Un par de minutos después, Virginia, que mantenía la diplomacia, y Berto, que le correspondía untuosamente, vinieron con los cafés. Tan pronto se sentaron, yo tomé mi cortado y tiré de forma ostentosa el sobrecillo de azúcar al centro de la mesa. Luego comencé a dar vueltas a la taza sobre el platillo y me quedé mirándole sin abrir la boca.

—Le escuchamos —dijo Chamorro—. Qué quería contarnos.

Monroy tragó saliva. Por su planta y por su pinta se veía que era un tipo acostumbrado a dominar la situación, y le costaba un poco tener que hacer méritos ante un tribunal. Pero se aplicó a la tarea:

—En primer lugar, quiero dejar muy claro que vengo a título personal. Soy amigo de Montserrat Castellanos, ya lo saben, ella me dio su teléfono. Pero Montse no quería que hablara con ustedes. Y supongo que lo comprenden: lo último que ella quiere, ahora que está muerto, es echar más mierda sobre la memoria del padre de su hijo. Pero yo la convencí de que teníamos que contarles lo que sabemos, y como vi que a ella le iba a costar, me ofrecí a venir a hablar con ustedes.

—Ya —dije, mientras alzaba mi taza.

—¿Y qué es eso que saben? —indagó Chamorro.

Monroy puso cara solemne. Como de gran revelación.

—Óscar consumía drogas. Y traficaba con ellas. No puedo decirles a qué nivel. Pero creemos que se metió en un lío. Ya saben lo que pasa, cuando uno entra en ese mundo, y además consume también.

—No, no lo sabemos —dije—. Somos de homicidios. Y usted, ¿cómo lo sabe?

Monroy se quedó seco. Me habría gustado tenerlo conectado a un monitor, para seguir su ritmo cardiaco. Aunque casi podía adivinarlo. Con todo, hizo un esfuerzo y soltó una risita nerviosa.

—No haga caso a mi compañero —dijo Virginia—. Es un poco irónico.

—Eh, sí —balbuceó Monroy, dirigiéndose a ella—, parece que sí que es un poco bromista. Me imagino que eso ayuda, en su oficio.

—Enormemente —dije.

—Pero, dejando eso aparte —intervino Chamorro—, lo cierto es que nos interesaría saber cómo lo supo usted. Que Óscar traficaba, digo.

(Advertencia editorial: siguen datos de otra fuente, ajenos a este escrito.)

(* ===== verification/BlockPoolFacts.v ===== *)
(** * Correctness of the block pool

    The invariant that ties the pool's indices and counters to the occupancy of its
    parents, that every operation keeps it and never reaches one of the checks that
    end the process, and what the acquisitions return. *)

From S2P Require Import Prelude PyState Cxx BlockPool.

Local Open Scope Z_scope.

(** ** Integers and lists *)

Lemma ceil_le n a k : 0 < a → (n + a - 1) / a ≤ k ↔ n ≤ k * a.
Proof. intros Ha. pose proof (ceil_div_spec n a Ha) as Hc. unfold ceil_div in Hc. nia. Qed.

Lemma sumZ_zip_sub (l k : list Z) :
  length l = length k → sumZ (zip_with Z.sub l k) = sumZ l - sumZ k.
Proof.
  revert k. induction l as [|x l IH]; intros [|y k] Hl; try done.
  cbn [zip_with]. rewrite !sumZ_cons, IH by (by injection Hl). lia.
Qed.

Lemma sumZ_pos_elem (l : list Z) : Forall (Z.le 0) l → 0 < sumZ l → ∃ i x, l !! i = Some x ∧ 0 < x.
Proof.
  induction 1 as [|x l Hx Hl IH]; [done|]. rewrite sumZ_cons. intros Hs.
  destruct (decide (0 < x)) as [Hp|]; [by exists 0%nat, x|].
  destruct IH as (i & y & Hy & Hp); [lia|]. by exists (S i), y.
Qed.

(** Any amount up to the total of the capacities can be spread within them. *)
Lemma spread (capacities : list Z) n :
  Forall (Z.le 0) capacities → 0 ≤ n ≤ sumZ capacities →
  ∃ parts, Forall2 (λ part capacity, 0 ≤ part ≤ capacity) parts capacities ∧ sumZ parts = n.
Proof.
  intros Hc. revert n. induction Hc as [|c l Hc Hl IH]; intros n Hn.
  - exists []. split; [constructor|]. cbn in *. lia.
  - rewrite sumZ_cons in Hn. pose proof (sumZ_nonneg l Hl).
    destruct (IH (n - Z.min n c)) as (parts & Hp & Hs); [lia|].
    exists (Z.min n c :: parts). split; [constructor; [lia|done]|]. rewrite sumZ_cons. lia.
Qed.

(** ** The demand formula *)

Section demand.
Context (per_parent : Z) (Hpp : 0 < per_parent).

Lemma bucket_demand_fold l parents need holes :
  Forall (λ x : Z * Z, 0 ≤ x.1 ∧ 0 ≤ x.2) l →
  ∃ parents', foldM (bucket_demand per_parent) (parents, need, holes) l =
      Ok (parents', need + sumZ l.*1, holes + sumZ l.*2) ∧
    ∀ k, 0 ≤ k → parents' ≤ k ↔ parents ≤ k ∧ Forall (λ x : Z * Z, x.1 ≤ x.2 + k * per_parent) l.
Proof.
  intros Hl. revert parents need holes. induction Hl as [|[n h] l [Hn Hh] Hl IH]; intros parents need holes.
  - exists parents. cbn. split; [by rewrite !Z.add_0_r|]. intros k Hk. rewrite Forall_nil. tauto.
  - cbn [foldM bucket_demand fst snd] in *. pass_check lia.
    edestruct IH as (p' & -> & Hp). exists p'. rewrite !fmap_cons, !sumZ_cons. cbn [fst snd].
    split; [by rewrite !Z.add_assoc|]. intros k Hk. rewrite Hp, Forall_cons, Z.max_lub_iff, ceil_le by done.
    cbn [fst snd]. assert (Z.max (n - h) 0 ≤ k * per_parent ↔ n ≤ h + k * per_parent) by nia. tauto.
Qed.
End demand.

(** What a call needs: the demands fit the holes and [k] more parents when the dense
    blocks can be spread over the buckets. *)
Definition fits (k per_parent dense : Z) (need holes : list Z) : Prop :=
  ∃ dense_by_bucket, Forall (Z.le 0) dense_by_bucket ∧ sumZ dense_by_bucket = dense ∧
    length dense_by_bucket = length need ∧
    ∀ b d n h, dense_by_bucket !! b = Some d → need !! b = Some n → holes !! b = Some h →
      n + d ≤ h + k * per_parent.

Lemma parents_needed_sums need holes dense packing per_parent :
  need ≠ [] → length need = length holes → Forall (Z.le 0) need → Forall (Z.le 0) holes →
  0 ≤ dense → 0 < per_parent → packing = Z.of_nat (length need) * per_parent →
  ∃ n, ParentsNeededForBuckets need holes dense packing = Ok n ∧
    0 ≤ n ∧ ∀ k, 0 ≤ k → n ≤ k ↔
      Forall (λ x : Z * Z, x.1 ≤ x.2 + k * per_parent) (zip need holes) ∧
      dense + sumZ need ≤ sumZ holes + k * packing.
Proof.
  intros Hne Hlen Hneed Hholes Hdense Hpp Hpk.
  assert (0 < Z.of_nat (length need)) as Hb by (destruct need; cbn; [done|lia]).
  assert (packing / Z.of_nat (length need) = per_parent) as Hdiv.
  { rewrite Hpk, Z.mul_comm. apply Z.div_mul. lia. }
  destruct (bucket_demand_fold per_parent Hpp (zip need holes) 0 dense 0) as (p & Hp & Hk).
  { apply Forall_lookup. intros i x (n & h & -> & Hn & Hh)%lookup_zip_with_Some.
    exact (conj (Forall_lookup_1 _ _ _ _ Hneed Hn) (Forall_lookup_1 _ _ _ _ Hholes Hh)). }
  unfold ParentsNeededForBuckets.
  pass_check lia.
  assert (packing mod Z.of_nat (length need) = 0) by (rewrite Hpk, Z.mul_comm; apply Z.mod_mul; lia).
  pass_check ltac:(rewrite !andb_true_iff; nia).
  rewrite Hdiv, Hp. cbn [mbind result_bind].
  rewrite fst_zip, snd_zip by lia. eexists. split; [done|].
  assert (0 < packing) by nia. split.
  - apply Z.max_le_iff. right. apply Z.div_pos; [|done]. lia.
  - intros k Hk0. rewrite Z.max_lub_iff, ceil_le, Hk by done.
    assert (Z.max (dense + sumZ need - (0 + sumZ holes)) 0 ≤ k * packing ↔
            dense + sumZ need ≤ sumZ holes + k * packing) by nia.
    split; [intros [[_ ?] ?]|intros [? ?]]; split_and?; tauto.
Qed.

Lemma fits_iff k per_parent dense need holes :
  0 ≤ k → 0 ≤ per_parent → 0 ≤ dense → length need = length holes →
  fits k per_parent dense need holes ↔
    Forall (λ x : Z * Z, x.1 ≤ x.2 + k * per_parent) (zip need holes) ∧
    dense + sumZ need ≤ sumZ holes + k * (Z.of_nat (length need) * per_parent).
Proof.
  intros Hk Hpp Hd Hlen.
  assert (∀ parts, length parts = length need →
    (∀ b d n h, parts !! b = Some d → need !! b = Some n → holes !! b = Some h →
       n + d ≤ h + k * per_parent) →
    sumZ parts + sumZ need ≤ sumZ holes + k * (Z.of_nat (length need) * per_parent)) as Hsum.
  { clear -Hlen. revert holes Hlen. induction need as [|n need IH]; intros [|h holes] Hlen [|d parts] Hp Hb;
      try done; [cbn; lia|]. rewrite !sumZ_cons. cbn [length] in *.
    specialize (IH holes ltac:(lia) parts ltac:(lia) (λ b, Hb (S b))).
    specialize (Hb 0%nat d n h eq_refl eq_refl eq_refl). lia. }
  split.
  - intros (parts & Hnn & <- & Hp & Hb). split; [|by apply Hsum].
    apply Forall_lookup. intros i x (n & h & -> & Hn & Hh)%lookup_zip_with_Some. cbn.
    destruct (lookup_lt_is_Some_2 parts i) as [d Hdi]; [apply lookup_lt_Some in Hn; lia|].
    specialize (Hb i d n h Hdi Hn Hh). pose proof (Forall_lookup_1 _ _ _ _ Hnn Hdi) as Hd0. cbn in Hd0. lia.
  - intros [Hall Htotal]. destruct (spread (zip_with (λ n h, h + k * per_parent - n) need holes) dense)
      as (parts & Hparts & Hs).
    + apply Forall_lookup. intros i x (n & h & -> & Hn & Hh)%lookup_zip_with_Some.
      apply (Forall_lookup_1 _ _ i (n, h)) in Hall; [cbn in Hall; lia|].
      by rewrite lookup_zip_with, Hn, Hh.
    + split; [done|]. clear -Hlen Htotal. revert Htotal. revert holes dense Hlen.
      induction need as [|n need IH]; intros [|h holes] dense Hlen Ht; try done; [cbn in *; lia|].
      cbn [zip_with length] in *. rewrite !sumZ_cons in *.
      specialize (IH holes (dense - (h + k * per_parent - n)) ltac:(lia)). lia.
    + exists parts. pose proof (Forall2_length _ _ _ Hparts) as Hpl. rewrite length_zip_with in Hpl.
      split_and!; [|done|lia|].
      * apply Forall_lookup. intros i d Hi.
        destruct (Forall2_lookup_l _ _ _ _ _ Hparts Hi) as (c & _ & ?). lia.
      * intros b d n h Hdb Hn Hh.
        destruct (Forall2_lookup_l _ _ _ _ _ Hparts Hdb) as (c & Hc & ?).
        rewrite lookup_zip_with, Hn, Hh in Hc. simplify_eq/=. lia.
Qed.

(** [ParentsNeededForBuckets] is the least number of empty parents with which the
    bucket demands and the dense blocks fit, each opened parent giving every bucket
    the same share. *)
Theorem parents_needed_least need holes dense per_parent :
  need ≠ [] → length need = length holes → Forall (Z.le 0) need → Forall (Z.le 0) holes →
  0 ≤ dense → 0 < per_parent →
  ∃ n, ParentsNeededForBuckets need holes dense (Z.of_nat (length need) * per_parent) = Ok n ∧ 0 ≤ n ∧
    ∀ k, 0 ≤ k → n ≤ k ↔ fits k per_parent dense need holes.
Proof.
  intros Hne Hlen Hneed Hholes Hd Hpp.
  destruct (parents_needed_sums need holes dense _ per_parent Hne Hlen Hneed Hholes Hd Hpp eq_refl)
    as (n & Hn & Hn0 & Hk).
  exists n. split; [done|]. split; [done|]. intros k Hk0. rewrite Hk, fits_iff by (done || lia). done.
Qed.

Aquí Monroy se rehízo un poco.

—Bueno, soy propietario de unos cuantos locales nocturnos, y también llevo la seguridad de otros varios. Para proteger a mi clientela de malos rollos, debo estar al tanto de ciertos asuntos, y sobre todo tener buenas fuentes de información. No sé sí me entienden.

—Más o menos —repuso Chamorro, con dulzura.

—Tiene mucha suerte, su clientela —añadí.

Monroy volvió a carraspear. No lo estaba haciendo nada bien.

—El caso es que, por una de esas fuentes, me llegaron noticias. Y como Montse es buena amiga, y sabía que estaba muy preocupada por la deriva que tomaba su ex, porque cada quince días le entregaba al niño, pedí que me hicieran averiguaciones. Y supe dónde, cuándo, etcétera. Lo hablé con ella y entonces… Bueno, se nos ocurrió la idea.

Chamorro seguía contemplándolo con deliciosa mansedumbre.

—¿Qué idea?

—Pues… Verá, es algo delicado, pero creo que podrán comprenderlo —se notó que la zozobra de Monroy aquí era fingida, preparada de antemano—. Por aquella época Óscar había pedido al juzgado la custodia del niño. Y Montse, aparte de sus intereses legítimos, creyó que no podía permitir que le dieran el niño a alguien así. Mi fuente tenía algunos contactos, entre ellos un confidente de la policía. Y bueno, quizá les parezca mal, pero para ayudar a mi amiga le pedí que animara a ese confidente a denunciar a Óscar. Así quedarían al descubierto sus trapicheos. Y de paso quizá se pensaría lo de seguir con ellos.

La sargento guardó silencio. Luego me miró y volvió a observar a Monroy. Pero continuó callada. Nuestro hombre vaciló.

—Ya, ya sé que no es algo muy presentable, que digamos, pero…

—Pero fue eficaz —lo interrumpí.

—¿Por qué no lo denunció usted? —preguntó Chamorro.

—Yo no tenía la información concreta. Y bueno, para qué engañarnos, no es el tipo de cosas en las que uno quiera aparecer, y más si hay otro modo de conseguir el resultado que se pretende. ¿No cree?

Me incliné sobre la mesa, para mirarle más de cerca.

—Sí —dije, con intención—, cuando uno tiene un problema, siempre es mucho más gratificante que otro se manche las manos para resolverlo. Además, si algo va mal, se le puede echar la culpa. ¿No?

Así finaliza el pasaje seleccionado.